§ **Your goal**: A line containing "Definition set_one_time_prekeys_x25519 t" appears in the material below. Return exactly every line from the first through that one, and only those.

┌──

(** Replacing one table. *)
Definition set_users t (d : Db) : Db :=
  mkDb t (user_devices d) (prekeys d) (one_time_prekeys_x25519 d) (one_time_prekeys_mlkem768 d)
    (relay_messages d) (sealed_relay_messages d) (inbox_cursors d) (sealed_inbox_cursors d)
    (ws_inbox_tickets d) (relay_dedup d) (identity_events d) (identity_rotation_challenges d)
    (push_tokens d) (contacts d) (contact_invites d) (user_profiles d) (private_groups d) (stored_objects d).
Definition set_user_devices t (d : Db) : Db :=
  mkDb (users d) t (prekeys d) (one_time_prekeys_x25519 d) (one_time_prekeys_mlkem768 d)
    (relay_messages d) (sealed_relay_messages d) (inbox_cursors d) (sealed_inbox_cursors d)
    (ws_inbox_tickets d) (relay_dedup d) (identity_events d) (identity_rotation_challenges d)
    (push_tokens d) (contacts d) (contact_invites d) (user_profiles d) (private_groups d) (stored_objects d).
Definition set_prekeys t (d : Db) : Db :=
  mkDb (users d) (user_devices d) t (one_time_prekeys_x25519 d) (one_time_prekeys_mlkem768 d)
    (relay_messages d) (sealed_relay_messages d) (inbox_cursors d) (sealed_inbox_cursors d)
    (ws_inbox_tickets d) (relay_dedup d) (identity_events d) (identity_rotation_challenges d)
    (push_tokens d) (contacts d) (contact_invites d) (user_profiles d) (private_groups d) (stored_objects d).
Definition set_one_time_prekeys_x25519 t (d : Db) : Db :=
  mkDb (users d) (user_devices d) (prekeys d) t (one_time_prekeys_mlkem768 d) (relay_messages d)
    (sealed_relay_messages d) (inbox_cursors d) (sealed_inbox_cursors d) (ws_inbox_tickets d)
    (relay_dedup d) (identity_events d) (identity_rotation_challenges d) (push_tokens d)
    (contacts d) (contact_invites d) (user_profiles d) (private_groups d) (stored_objects d).
Definition set_one_time_prekeys_mlkem768 t (d : Db) : Db :=
  mkDb (users d) (user_devices d) (prekeys d) (one_time_prekeys_x25519 d) t (relay_messages d)
    (sealed_relay_messages d) (inbox_cursors d) (sealed_inbox_cursors d) (ws_inbox_tickets d)
    (relay_dedup d) (identity_events d) (identity_rotation_challenges d) (push_tokens d)
    (contacts d) (contact_invites d) (user_profiles d) (private_groups d) (stored_objects d).
Definition set_relay_messages t (d : Db) : Db :=
  mkDb (users d) (user_devices d) (prekeys d) (one_time_prekeys_x25519 d)
    (one_time_prekeys_mlkem768 d) t (sealed_relay_messages d) (inbox_cursors d)
    (sealed_inbox_cursors d) (ws_inbox_tickets d) (relay_dedup d) (identity_events d)
    (identity_rotation_challenges d) (push_tokens d) (contacts d) (contact_invites d)
    (user_profiles d) (private_groups d) (stored_objects d).
Definition set_sealed_relay_messages t (d : Db) : Db :=
  mkDb (users d) (user_devices d) (prekeys d) (one_time_prekeys_x25519 d)
    (one_time_prekeys_mlkem768 d) (relay_messages d) t (inbox_cursors d)
    (sealed_inbox_cursors d) (ws_inbox_tickets d) (relay_dedup d) (identity_events d)
    (identity_rotation_challenges d) (push_tokens d) (contacts d) (contact_invites d)
    (user_profiles d) (private_groups d) (stored_objects d).
Definition set_inbox_cursors t (d : Db) : Db :=
  mkDb (users d) (user_devices d) (prekeys d) (one_time_prekeys_x25519 d)
    (one_time_prekeys_mlkem768 d) (relay_messages d) (sealed_relay_messages d) t
    (sealed_inbox_cursors d) (ws_inbox_tickets d) (relay_dedup d) (identity_events d)
    (identity_rotation_challenges d) (push_tokens d) (contacts d) (contact_invites d)
    (user_profiles d) (private_groups d) (stored_objects d).
Definition set_sealed_inbox_cursors t (d : Db) : Db :=
  mkDb (users d) (user_devices d) (prekeys d) (one_time_prekeys_x25519 d)
    (one_time_prekeys_mlkem768 d) (relay_messages d) (sealed_relay_messages d)
    (inbox_cursors d) t (ws_inbox_tickets d) (relay_dedup d) (identity_events d)
    (identity_rotation_challenges d) (push_tokens d) (contacts d) (contact_invites d)
    (user_profiles d) (private_groups d) (stored_objects d).
Definition set_ws_inbox_tickets t (d : Db) : Db :=
  mkDb (users d) (user_devices d) (prekeys d) (one_time_prekeys_x25519 d)
    (one_time_prekeys_mlkem768 d) (relay_messages d) (sealed_relay_messages d)
    (inbox_cursors d) (sealed_inbox_cursors d) t (relay_dedup d) (identity_events d)
    (identity_rotation_challenges d) (push_tokens d) (contacts d) (contact_invites d)
    (user_profiles d) (private_groups d) (stored_objects d).
Definition set_relay_dedup t (d : Db) : Db :=
  mkDb (users d) (user_devices d) (prekeys d) (one_time_prekeys_x25519 d)
    (one_time_prekeys_mlkem768 d) (relay_messages d) (sealed_relay_messages d)
    (inbox_cursors d) (sealed_inbox_cursors d) (ws_inbox_tickets d) t (identity_events d)
    (identity_rotation_challenges d) (push_tokens d) (contacts d) (contact_invites d)
    (user_profiles d) (private_groups d) (stored_objects d).
Definition set_identity_events t (d : Db) : Db :=
  mkDb (users d) (user_devices d) (prekeys d) (one_time_prekeys_x25519 d)
    (one_time_prekeys_mlkem768 d) (relay_messages d) (sealed_relay_messages d)
    (inbox_cursors d) (sealed_inbox_cursors d) (ws_inbox_tickets d) (relay_dedup d) t
    (identity_rotation_challenges d) (push_tokens d) (contacts d) (contact_invites d)
    (user_profiles d) (private_groups d) (stored_objects d).
Definition set_identity_rotation_challenges t (d : Db) : Db :=
  mkDb (users d) (user_devices d) (prekeys d) (one_time_prekeys_x25519 d)
    (one_time_prekeys_mlkem768 d) (relay_messages d) (sealed_relay_messages d)
    (inbox_cursors d) (sealed_inbox_cursors d) (ws_inbox_tickets d) (relay_dedup d)
    (identity_events d) t (push_tokens d) (contacts d) (contact_invites d) (user_profiles d) (private_groups d) (stored_objects d).
Definition set_push_tokens t (d : Db) : Db :=
  mkDb (users d) (user_devices d) (prekeys d) (one_time_prekeys_x25519 d)
    (one_time_prekeys_mlkem768 d) (relay_messages d) (sealed_relay_messages d)
    (inbox_cursors d) (sealed_inbox_cursors d) (ws_inbox_tickets d) (relay_dedup d)
    (identity_events d) (identity_rotation_challenges d) t (contacts d) (contact_invites d)
    (user_profiles d) (private_groups d) (stored_objects d).
Definition set_contacts t (d : Db) : Db :=
  mkDb (users d) (user_devices d) (prekeys d) (one_time_prekeys_x25519 d)
    (one_time_prekeys_mlkem768 d) (relay_messages d) (sealed_relay_messages d)
    (inbox_cursors d) (sealed_inbox_cursors d) (ws_inbox_tickets d) (relay_dedup d)
    (identity_events d) (identity_rotation_challenges d) (push_tokens d) t
    (contact_invites d) (user_profiles d) (private_groups d) (stored_objects d).
Definition set_contact_invites t (d : Db) : Db :=
  mkDb (users d) (user_devices d) (prekeys d) (one_time_prekeys_x25519 d)
    (one_time_prekeys_mlkem768 d) (relay_messages d) (sealed_relay_messages d)
    (inbox_cursors d) (sealed_inbox_cursors d) (ws_inbox_tickets d) (relay_dedup d)
    (identity_events d) (identity_rotation_challenges d) (push_tokens d) (contacts d) t
    (user_profiles d) (private_groups d) (stored_objects d).
Definition set_user_profiles t (d : Db) : Db :=
  mkDb (users d) (user_devices d) (prekeys d) (one_time_prekeys_x25519 d)
    (one_time_prekeys_mlkem768 d) (relay_messages d) (sealed_relay_messages d)
    (inbox_cursors d) (sealed_inbox_cursors d) (ws_inbox_tickets d) (relay_dedup d)
    (identity_events d) (identity_rotation_challenges d) (push_tokens d) (contacts d)
    (contact_invites d) t (private_groups d) (stored_objects d).
Definition set_private_groups t (d : Db) : Db :=
  mkDb (users d) (user_devices d) (prekeys d) (one_time_prekeys_x25519 d)
    (one_time_prekeys_mlkem768 d) (relay_messages d) (sealed_relay_messages d)
    (inbox_cursors d) (sealed_inbox_cursors d) (ws_inbox_tickets d) (relay_dedup d)
    (identity_events d) (identity_rotation_challenges d) (push_tokens d) (contacts d)
    (contact_invites d) (user_profiles d) t (stored_objects d).
Definition set_stored_objects t (d : Db) : Db :=
  mkDb (users d) (user_devices d) (prekeys d) (one_time_prekeys_x25519 d)
    (one_time_prekeys_mlkem768 d) (relay_messages d) (sealed_relay_messages d)
    (inbox_cursors d) (sealed_inbox_cursors d) (ws_inbox_tickets d) (relay_dedup d)
    (identity_events d) (identity_rotation_challenges d) (push_tokens d) (contacts d)
    (contact_invites d) (user_profiles d) (private_groups d) t.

└──

§ **Result of this task**:
(** Replacing one table. *)
Definition set_users t (d : Db) : Db :=
  mkDb t (user_devices d) (prekeys d) (one_time_prekeys_x25519 d) (one_time_prekeys_mlkem768 d)
    (relay_messages d) (sealed_relay_messages d) (inbox_cursors d) (sealed_inbox_cursors d)
    (ws_inbox_tickets d) (relay_dedup d) (identity_events d) (identity_rotation_challenges d)
    (push_tokens d) (contacts d) (contact_invites d) (user_profiles d) (private_groups d) (stored_objects d).
Definition set_user_devices t (d : Db) : Db :=
  mkDb (users d) t (prekeys d) (one_time_prekeys_x25519 d) (one_time_prekeys_mlkem768 d)
    (relay_messages d) (sealed_relay_messages d) (inbox_cursors d) (sealed_inbox_cursors d)
    (ws_inbox_tickets d) (relay_dedup d) (identity_events d) (identity_rotation_challenges d)
    (push_tokens d) (contacts d) (contact_invites d) (user_profiles d) (private_groups d) (stored_objects d).
Definition set_prekeys t (d : Db) : Db :=
  mkDb (users d) (user_devices d) t (one_time_prekeys_x25519 d) (one_time_prekeys_mlkem768 d)
    (relay_messages d) (sealed_relay_messages d) (inbox_cursors d) (sealed_inbox_cursors d)
    (ws_inbox_tickets d) (relay_dedup d) (identity_events d) (identity_rotation_challenges d)
    (push_tokens d) (contacts d) (contact_invites d) (user_profiles d) (private_groups d) (stored_objects d).
Definition set_one_time_prekeys_x25519 t (d : Db) : Db :=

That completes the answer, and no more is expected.